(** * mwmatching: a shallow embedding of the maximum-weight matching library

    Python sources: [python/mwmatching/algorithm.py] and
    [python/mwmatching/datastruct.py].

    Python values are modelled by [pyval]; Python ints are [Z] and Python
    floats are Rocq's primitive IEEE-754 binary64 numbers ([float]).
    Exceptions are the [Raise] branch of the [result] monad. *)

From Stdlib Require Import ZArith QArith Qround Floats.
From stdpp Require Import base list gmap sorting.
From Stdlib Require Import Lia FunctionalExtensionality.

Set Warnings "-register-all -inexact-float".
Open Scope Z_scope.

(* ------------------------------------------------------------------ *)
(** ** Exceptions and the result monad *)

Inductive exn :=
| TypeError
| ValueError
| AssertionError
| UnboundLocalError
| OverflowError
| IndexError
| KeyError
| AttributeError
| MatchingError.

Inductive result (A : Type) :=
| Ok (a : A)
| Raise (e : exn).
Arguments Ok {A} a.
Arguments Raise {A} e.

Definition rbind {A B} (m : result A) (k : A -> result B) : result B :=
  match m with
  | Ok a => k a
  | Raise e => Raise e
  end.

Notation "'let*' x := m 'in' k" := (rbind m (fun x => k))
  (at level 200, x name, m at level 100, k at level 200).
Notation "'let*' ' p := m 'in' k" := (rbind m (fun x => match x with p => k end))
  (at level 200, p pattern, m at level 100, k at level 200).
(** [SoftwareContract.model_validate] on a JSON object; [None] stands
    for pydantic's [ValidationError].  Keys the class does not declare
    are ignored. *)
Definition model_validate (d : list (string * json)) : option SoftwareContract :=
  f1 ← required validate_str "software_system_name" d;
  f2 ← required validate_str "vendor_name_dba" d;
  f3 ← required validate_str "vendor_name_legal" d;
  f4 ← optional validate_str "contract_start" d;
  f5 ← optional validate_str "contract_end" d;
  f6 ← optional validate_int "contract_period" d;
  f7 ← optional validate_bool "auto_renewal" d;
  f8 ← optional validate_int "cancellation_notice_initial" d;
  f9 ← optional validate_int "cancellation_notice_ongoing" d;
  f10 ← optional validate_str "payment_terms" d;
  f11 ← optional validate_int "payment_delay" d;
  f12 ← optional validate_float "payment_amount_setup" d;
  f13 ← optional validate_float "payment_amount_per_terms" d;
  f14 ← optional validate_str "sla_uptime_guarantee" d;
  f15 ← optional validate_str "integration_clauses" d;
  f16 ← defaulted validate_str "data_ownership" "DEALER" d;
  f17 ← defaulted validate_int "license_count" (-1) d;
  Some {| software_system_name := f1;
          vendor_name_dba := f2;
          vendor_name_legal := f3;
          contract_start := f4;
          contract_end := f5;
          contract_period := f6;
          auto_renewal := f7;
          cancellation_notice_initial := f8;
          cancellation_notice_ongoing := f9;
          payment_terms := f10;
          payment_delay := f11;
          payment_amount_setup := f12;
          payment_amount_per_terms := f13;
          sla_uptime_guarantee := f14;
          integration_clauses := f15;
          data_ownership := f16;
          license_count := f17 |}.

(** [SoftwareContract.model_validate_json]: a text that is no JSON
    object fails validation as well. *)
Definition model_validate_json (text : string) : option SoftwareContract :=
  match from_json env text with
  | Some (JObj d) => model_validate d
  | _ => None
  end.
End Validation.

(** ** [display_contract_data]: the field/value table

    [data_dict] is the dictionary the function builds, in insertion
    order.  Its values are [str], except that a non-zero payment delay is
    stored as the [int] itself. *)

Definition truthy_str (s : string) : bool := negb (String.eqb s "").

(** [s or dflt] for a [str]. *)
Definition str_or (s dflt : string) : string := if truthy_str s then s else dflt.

==========

* [Problem to solve]:
Give back the records above exactly, limited to the lines between the one holding "are ignored. *)" and the one holding "f3 ← required", inclusive.

* [Result of the exercise]:
    are ignored. *)
Definition model_validate (d : list (string * json)) : option SoftwareContract :=
  f1 ← required validate_str "software_system_name" d;
  f2 ← required validate_str "vendor_name_dba" d;
  f3 ← required validate_str "vendor_name_legal" d;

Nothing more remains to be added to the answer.